Typically, a secondary account is created for persistence:
date=2026-01-19 time=REDACTED devname=”REDACTED” devid=”REDACTED” eventtime=REDACTED tz=”-0500″ logid=”0100044547″ type=”event” subtype=”system” level=”information” vd=”root” logdesc=”Object attribute configured” user=”cloud-init@mail.io” ui=”GUI(104.28.244.115)” action=”Add” cfgtid=REDACTED cfgpath=”system.admin” cfgobj=”secadmin” cfgattr=”old-password[]accprofile[super_admin]vdom[root]password[]” msg=”Add system.admin secadmin”
All of the above events took place within seconds of each other, indicating the possibility of automated activity.
Indicators of Compromise
| IOC | Type |
| cloud-init@mail.io | Malicious account observed logging into firewall devices, downloading/exfiltrating a firewall config file |
| cloud-noc@mail.io | Malicious account observed logging into firewall devices, downloading/exfiltrating a firewall config file |
| 104.28.244[.]115 | Source IP observed in intrusions |
| 104.28.212[.]114 | Source IP observed in intrusions |
| 217.119.139[.]50 | Source IP observed in intrusions |
| 37.1.209[.]19 | Source IP observed in intrusions |
| secadmin | Account created following initial access |
| itadmin | Account created following initial access |
| support | Account created following initial access |
| backup | Account created following initial access |
| remoteadmin | Account created following initial access |
| audit | Account created following initial access |
Recommendations
Monitor for Updates from Fortinet
Regularly check official channels for Fortinet advisories and product updates of FortiGate devices. If and when Fortinet releases additional security patches, apply the relevant upgrades as soon as possible. More detailed instructions for upgrading firmware is available on official documentation pages.
Reset Firewall Credentials if Affected
Although credentials are typically hashed within network appliance configurations, threat actors are known to crack hashes offline, especially if credentials are weak and susceptible to dictionary attacks.

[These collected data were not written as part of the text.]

(** * haystack: the statistical core, embedded and verified

    Two scripts carry the numerical logic of the pipeline:

    - [haystack/workflow/scripts/calculate_taxa_probabilities.py]
      (module [Identification]): per-taxon Ts/Tv totals and the posterior of
      every taxon;
    - [scripts/calculate_dirichlet_abundances.py] (module [Abundance]):
      aggregated Dirichlet assignments, the Grey/Dark matter categories and
      the posterior abundances.

    Conventions of the embedding.

    - A numpy [float64] is a real number; [NaN] in a column is [None].
      Rounding error, overflow and underflow of IEEE arithmetic are not
      modelled.
    - A pandas [Series] is an association list from index labels to values,
      in index order; a [DataFrame] is a list of rows.
    - An exception is a value of [error]; code that may raise lives in the
      [result] monad.
    - A file is a path together with its parsed content, [None] when the
      file has zero bytes.
    - pandas and scipy behave as in the releases the scripts were written
      for: [groupby(...).sum()] leaves out the columns of strings,
      [squeeze()] turns a frame of one row and one column into a scalar,
      [hmean] refuses entries that are not positive, and [beta.interval]
      is NaN outside the domain of the shape parameters.
    - What is printed on standard error (the log) is left out. *)

From Stdlib Require Import Reals Lra List String Ascii ZArith Lia Permutation Bool.
From Stdlib Require Import Sorted.
Import ListNotations.

Open Scope string_scope.
Open Scope list_scope.
Open Scope R_scope.

(* ================================================================== *)
(** * Python: exceptions, files, [round] *)
(* ================================================================== *)

Module Py.

Inductive error : Type :=
| AssertionError (msg : string)
| ValueError (msg : string)
| AttributeError (msg : string)
| KeyError (key : string)
| EmptyDataError (msg : string).

Inductive result (A : Type) : Type :=
| Ok (a : A)
| Raise (e : error).

Arguments Ok {A} a.
Arguments Raise {A} e.

Definition bind {A B : Type} (m : result A) (k : A -> result B) : result B :=
  match m with
  | Ok a => k a
  | Raise e => Raise e
  end.

Definition is_ok {A : Type} (m : result A) : bool :=
  match m with Ok _ => true | Raise _ => false end.

(** [for x in l: ...] over a body that may raise: the first exception stops
    the loop. *)
Fixpoint mapM {A B : Type} (f : A -> result B) (l : list A) : result (list B) :=
  match l with
  | [] => Ok []
  | x :: l' =>
      bind (f x) (fun y => bind (mapM f l') (fun ys => Ok (y :: ys)))
  end.

(** A file on disk: its path and what a reader parses from it.  [None] is
    the file of zero bytes. *)
Record file (A : Type) : Type := File { path : string; content : option A }.

Arguments File {A} path content.
Arguments path {A} f.
Arguments content {A} f.

(** Truth value of [os.stat(f).st_size]. *)
Definition st_size {A : Type} (f : file A) : bool :=
  match content f with Some _ => true | None => false end.

(** [assert cond, msg] *)
Definition assert (cond : bool) (msg : string) : result unit :=
  if cond then Ok tt else Raise (AssertionError msg).

(** [float(open(f, "r").read())]: the empty string is not a number. *)
Definition float_of_file (f : file R) : result R :=
  match content f with
  | Some x => Ok x
  | None => Raise (ValueError "could not convert string to float: ''")
  end.

(** [round(x)] with one argument: nearest integer, ties to the even one. *)
Definition round (x : R) : Z :=
  let f := Int_part x in
  if Rlt_dec (x - IZR f) (1 / 2) then f
  else if Rlt_dec (1 / 2) (x - IZR f) then (f + 1)%Z
  else if Z.even f then f else (f + 1)%Z.

End Py.

Import Py.

Notation "x <- m ;; k" := (Py.bind m (fun x => k))
  (at level 61, m at next level, right associativity).

(* ================================================================== *)
(** * pandas: Series, grouping, sorting *)
(* ================================================================== *)

Module Pandas.
(** X3.  Every credential-stuffing record starts at the timestamp of a
    failure of its IP, and its counts are those of the closed window
    opened there: [unique_users_targeted] is the number of distinct users
    among the failures of the IP from that timestamp to the timestamp
    plus the window length, both ends included, [total_attempts] the
    number of those failures.  The number of users is at least the
    threshold and at most the number of attempts, which is at most the
    number of failures of that IP. *)
Theorem credential_stuffing_counts_are_window_counts
        (cfg : SecurityConfig) (df : DataFrame)
        (ds : list CredentialStuffingDetection) (d : CredentialStuffingDetection) :
  detect_credential_stuffing cfg df = Ok ds ->
  In d ds ->
  let ip := cs_ip_address d in
  let ts := cs_timestamp d in
  let w := credential_stuffing_window_min cfg * minute in
  (exists row, In row (rows df) /\ is_failure row = true
               /\ ip_address row = ip /\ timestamp row = ts)
  /\ unique_users_targeted d = distinct_window_users df ip ts w
  /\ total_attempts d = len (closed_window_failures df ip ts w)
  /\ credential_stuffing_threshold cfg <= unique_users_targeted d
  /\ unique_users_targeted d <= total_attempts d
  /\ total_attempts d
     <= len (filter (fun e => String.eqb (ip_address e) ip)
                    (filter is_failure (rows df))).
Proof.
  intros Hrun Hd ip ts w.
  destruct (credential_stuffing_record cfg df ds d Hrun Hd)
    as (row & Hrow & Hrec & Hge).
  assert (Hts : ts = timestamp row) by (unfold ts; rewrite Hrec; reflexivity).
  assert (Hu : unique_users_targeted d = distinct_window_users df ip ts w).
  { rewrite Hts. unfold w, ip. rewrite <- window_users_reading.
    rewrite Hrec at 1. reflexivity. }
  assert (Ha : total_attempts d = len (closed_window_failures df ip ts w)).
  { rewrite Hts. unfold w, ip. rewrite <- stuffing_window_attempts.
    rewrite Hrec at 1. reflexivity. }
  split; [|split; [exact Hu | split; [exact Ha|]]].
  - apply failures_of_ip_in in Hrow. destruct Hrow as (H1 & H2 & H3).
    exists row. auto.
  - split; [|split].
    + rewrite Hu, Hts. unfold w, ip. rewrite <- window_users_reading.
      exact Hge.
    + rewrite Hu, Ha. unfold distinct_window_users, len.
      apply inj_le.
      rewrite <- (length_map user_id (closed_window_failures df ip ts w)).
      apply NoDup_incl_length; [apply NoDup_nodup|].
      intros u Hin. now apply nodup_In in Hin.
    + rewrite Ha. unfold len, closed_window_failures. apply inj_le.
      apply filter_length_le.
Qed.
Lemma via_of_iterable (entry : value) :
  has_iterable_via entry = true ->
  exists via, get entry "via" = Ok via /\ spread via = Ok (via_elements entry).
Proof.
  unfold has_iterable_via, via_elements. intro H.
  exists (prop entry "via"). split.
  - destruct entry; try discriminate; reflexivity.
  - destruct entry; try discriminate;
      destruct (prop _ "via"); try discriminate; reflexivity.
Qed.

Lemma via_not_iterable (entry : value) :
  has_iterable_via entry = false ->
  (via <- get entry "via" ;; spread via) = Throw TypeError.
Proof.
  unfold has_iterable_via. intro H.
  destruct entry; try reflexivity; simpl;
    destruct (prop _ "via"); try discriminate; reflexivity.
Qed.

Lemma forallb_false_exists {A : Type} (f : A -> bool) (l : list A) :
  forallb f l = false -> exists x, In x l /\ f x = false.
Proof.
  induction l as [|x l IH]; simpl; [discriminate|].
  destruct (f x) eqn:E; simpl; intro H.
  - destruct (IH H) as (y & Hy & Hf). exists y. auto.
  - exists x. auto.
Qed.

Variable vulns : value.
Hypothesis vulns_truthy : truthy vulns = true.

(** The loop of lines 107-109 over package entries that all carry an
    iterable [via]. *)
Lemma modern_loop_collects (keys : list string) (acc : list value) :
  (forall k, In k keys -> has_iterable_via (prop vulns k) = true) ->
  for_each keys
    (fun pkg acc =>
       entry <- get vulns pkg ;;
       via <- get entry "via" ;;
       items <- spread via ;;
       Ok (acc ++ items)%list)
    acc
  = Ok (acc ++ flat_map (fun k => via_elements (prop vulns k)) keys)%list.
Proof.
  revert acc. induction keys as [|k keys IH]; intros acc Hall; simpl.
  - now rewrite app_nil_r.
  - rewrite (get_of_truthy vulns k vulns_truthy). simpl.
    destruct (via_of_iterable (prop vulns k)) as (via & Hget & Hspread).
    { apply Hall. now left. }
    rewrite Hget. simpl. rewrite Hspread. simpl.
    rewrite IH by (intros k' Hk'; apply Hall; now right).
    now rewrite app_assoc.
Qed.
Definition desc_leb (x y : num) : bool :=
  Num.isna y || (Num.notna x && Num.le y x).

Definition sort_values (ascending : bool) (s : list (Text * num))
    : list (Text * num) :=
  sort (fun a b => (if ascending then asc_leb else desc_leb) (snd a) (snd b)) s.

Definition top_productos (df : DataFrame RowM) (n : nat)
    : M (DataFrame (Text * num)) :=
  let g := reset_index
             (head n (sort_values false
                        (groupby_sum (fun r => producto (base r)) (rows df)))) in
  logging INFO (MsgTopProductos n) ;;;
  ret g.

Definition sin_vendedor : string := "Sin Vendedor".

(** [Series.fillna(v)] on one text cell. *)
Definition fillna (v : string) (t : Text) : Text :=
  match t with None => Some v | Some _ => t end.

Definition fillna_vendedor (r : RowM) : RowM :=
  let b := base r in
  mkRowM (mkRow (fecha b) (producto b) (fillna sin_vendedor (vendedor b))
            (sucursal b) (cantidad b) (precio_unitario b))
         (monto_total r).

Definition top_vendedores (df : DataFrame RowM) (n : nat)
    : M (DataFrame (Text * num)) :=
  let df2 := map (fun p => (fst p, fillna_vendedor (snd p))) df in
  let g := reset_index
             (head n (sort_values true
                        (groupby_sum (fun r => vendedor (base r)) (rows df2)))) in
  logging INFO (MsgTopVendedores n) ;;;
  ret g.

(** ** Predicates used in the statements *)

(** [x <= 0] for a cell, as a proposition. *)
Definition NoPositivo (x : num) : Prop :=
  x = NInf \/ exists q, x = Fin q /\ (q <= 0)%Qc.

(** The four business rules, as [validar_reglas_negocio] tests them: the
    fecha of a row is an instant, and it is compared with the midnight that
    starts the run date. *)
Definition FechaFutura (hoy : Timestamp) (r : Row) : Prop :=
  exists t, fecha r = Some t /\ (hoy < t)%Z.

Definition PrecioInvalido (r : Row) : Prop :=
  NoPositivo (precio_unitario r) \/ precio_unitario r = NaN.

Definition CantidadInvalida (r : Row) : Prop :=
  NoPositivo (cantidad r) \/ cantidad r = NaN.

Definition FechaNula (r : Row) : Prop := fecha r = None.

Definition ViolaRegla (hoy : Timestamp) (r : Row) : Prop :=
  FechaFutura hoy r \/ PrecioInvalido r \/ CantidadInvalida r \/ FechaNula r.

(** The data rows of a delimited file, and those of the file at a path. *)
Definition data_rows (c : list csv_line) : list Row :=
  flat_map (fun l => match l with Line r => [r] | Header => [] end) c.

Definition sink_rows (ruta : string) (w : World) : list Row :=
  data_rows (default [] (files w !! ruta)).

(** Number of rows of a list that equal [r] cell by cell. *)
Definition veces (r : Row) (l : list Row) : nat :=
  length (List.filter (row_eqb r) l).

(** No two positions of a list are related by [eqb]. *)
Definition Distinct {A} (eqb : A -> A -> bool) (l : list A) : Prop :=
  ForallOrdPairs (fun x y => eqb x y = false) l.

(** A boolean test that labels are pairwise distinct. *)
Fixpoint nodupb (l : list nat) : bool :=
  match l with
  | [] => true
  | x :: l' => negb (existsb (Nat.eqb x) l') && nodupb l'
  end.

(** The critical fields of a row are all present. *)
Definition CriticosPresentes (r : Row) : Prop :=
  fecha r <> None /\ producto r <> None /\ cantidad r <> NaN
  /\ precio_unitario r <> NaN.

(** What [errors="coerce"] makes of one cell. *)
Definition coerce {A} (parse : cell -> option A) (null : A) (c : cell) : A :=
  match parse c with Some v => v | None => null end.

(** One row after the three coercions. *)
Definition tipificar_fila (parse_datetime : cell -> option (option Timestamp))
    (parse_numeric : cell -> option num) (p : nat * RawRow) : nat * Row :=
  (fst p,
   mkRow (coerce parse_datetime None (raw_fecha (snd p)))
         (raw_producto (snd p)) (raw_vendedor (snd p)) (raw_sucursal (snd p))
         (coerce parse_numeric NaN (raw_cantidad (snd p)))
         (coerce parse_numeric NaN (raw_precio_unitario (snd p)))).

(** Order of two non-null cells, as propositions. *)
Definition NumLe (x y : num) : Prop :=
  match x, y with
  | NaN, _ | _, NaN => False
  | NInf, _ => True
  | _, PInf => True
  | PInf, _ => False
  | _, NInf => False
  | Fin a, Fin b => (a <= b)%Qc
  end.

Definition NumLt (x y : num) : Prop :=
  match x, y with
  | NaN, _ | _, NaN => False
  | PInf, _ => False
  | _, NInf => False
  | NInf, _ => True
  | _, PInf => True
  | Fin a, Fin b => (a < b)%Qc
  end.

(** [x] may stand before [y] in an ascending (descending) ranking: [y] is
    null, or neither is and [x <= y] ([y <= x]). *)
Definition AscOrden (x y : num) : Prop := y = NaN \/ NumLe x y.
Definition DescOrden (x y : num) : Prop := y = NaN \/ NumLe y x.
(** X17. API failure alerts are rate-limited twice.  Take any sequence of
    steps of the service: handlings of the outcome of a fetch, successes
    and failures alike, and between them anything that assigns neither the
    count of failures, nor the time of the last alert, nor the two limits
    (it may post, write the tables, change the bot and the configuration).
    No handling posts anything while the clock of each is less than
    [api_failure_alert_cooldown_sec] seconds past the last alert, however
    many failures pile up, and the time of the last alert stays; and no
    handling posts anything when the handlings are too few to bring the
    count of consecutive failures to the threshold.  The two limits are
    the same after the steps. *)
Theorem api_failure_alerts_are_rate_limited (steps : list Step) (p : main.Process) :
  (∀ step, step ∈ steps → keeps_failure_state step) →
  ((∀ outcome now_ms, Handle outcome now_ms ∈ steps →
      now_ms - main.MonitorService.last_api_failure_alert_ts (main.service p)
      < main.MonitorService.api_failure_alert_cooldown_sec (main.service p) * 1000) →
   handlings_post_nothing steps p
   ∧ main.MonitorService.last_api_failure_alert_ts (main.service (run_steps steps p))
     = main.MonitorService.last_api_failure_alert_ts (main.service p))
  ∧ (Z.max (main.MonitorService.api_failure_count (main.service p)) 0
       + Z.of_nat (length (handlings steps))
     < main.MonitorService.api_failure_alert_threshold (main.service p) →
     handlings_post_nothing steps p)
  ∧ main.MonitorService.api_failure_alert_threshold (main.service (run_steps steps p))
    = main.MonitorService.api_failure_alert_threshold (main.service p)
  ∧ main.MonitorService.api_failure_alert_cooldown_sec (main.service (run_steps steps p))
    = main.MonitorService.api_failure_alert_cooldown_sec (main.service p).
Proof.
  intros Hkeeps.
  split; [apply run_steps_cool, Hkeeps|].
  split; [apply run_steps_below, Hkeeps|].
  apply run_steps_limits, Hkeeps.
Qed.

Lemma api_failure_alerts_are_rate_limited_witness :
  handlings samples.failure_steps
  = [(main.FetchFailed "timeout", 1000); (main.FetchFailed "timeout", 3000)]
  ∧ main.posted
      (run_steps [Handle (main.FetchFailed "timeout") 1000; samples.reply_step]
         (samples.process_of samples.monitor (samples.world_of ∅)))
    = [("alice", main.HelpText)]
  ∧ main.posted
      (main.record_fetch (main.FetchFailed "timeout") 3000
         (run_steps [Handle (main.FetchFailed "timeout") 1000; samples.reply_step]
            (samples.process_of samples.monitor (samples.world_of ∅)))).2
    = main.posted
        (run_steps [Handle (main.FetchFailed "timeout") 1000; samples.reply_step]
           (samples.process_of samples.monitor (samples.world_of ∅)))
  ∧ main.MonitorService.api_failure_count
      (main.service
         (run_steps samples.failure_steps
            (samples.process_of samples.monitor (samples.world_of ∅)))) = 2.
Proof.
  split; [reflexivity|]. split; [vm_compute; reflexivity|].
  split; [|vm_compute; reflexivity].
  assert (∀ step, step ∈ samples.failure_steps → keeps_failure_state step) as Hkeeps.
  { intros step Hin. unfold samples.failure_steps in Hin.
    repeat (apply elem_of_cons in Hin as [->|Hin]); try exact I.
    - intros [self posted tables]. unfold same_failure_state. simpl. auto.
    - apply elem_of_nil in Hin. destruct Hin. }
  destruct (api_failure_alerts_are_rate_limited samples.failure_steps
              (samples.process_of samples.monitor (samples.world_of ∅)) Hkeeps)
    as (_ & Hbelow & _).
  apply (Hbelow ltac:(vm_compute; reflexivity)
           [Handle (main.FetchFailed "timeout") 1000; samples.reply_step]
           (main.FetchFailed "timeout") 3000 []).
  reflexivity.
Defined.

If you observe malicious activity similar to the malicious logs described in this security bulletin, assume that hashed firewall credentials stored in exfiltrated configurations have been compromised, and reset those credentials as soon as possible.
If a vulnerability is later identified and a patch is released for that vulnerability, be sure to reset credentials upon applying the latest patches to guard against the potential of credentials being exfiltrated and used at a later time on fully patched systems.
Limit Access to Management Interfaces of Network Appliances to Trusted Internal Users
Threat actors commonly target management interfaces of firewalls and VPNs for mass exploitation, often relying on specialized search engines that facilitate identification of specific hardware configurations.
In the last few years, Arctic Wolf observed multiple campaigns targeting management interfaces on firewalls and VPN gateways. Consider restricting all firewall management interface access to trusted internal networks as a security best security practice across all firewall configurations, regardless of network appliance vendor.
Workaround
Given that the threat activity described in this campaign involves malicious SSO logins, the following workaround offered by Fortinet for CVE-2025-59718 and CVE-2025-59719 may be worth considering.
If enabled, the FortiCloud SSO login feature can be turned off temporarily until Fortinet offers updated remediation information. To turn off FortiCloud login, go to System -> Settings -> Switch “Allow administrative login using FortiCloud SSO” to Off.
Or type the following command in the CLI:
config system global set admin-forticloud-sso-login disable end
Note: Due to uncertainty around the initial access method in this campaign, it is not known if this workaround will be fully effective against the observed activity.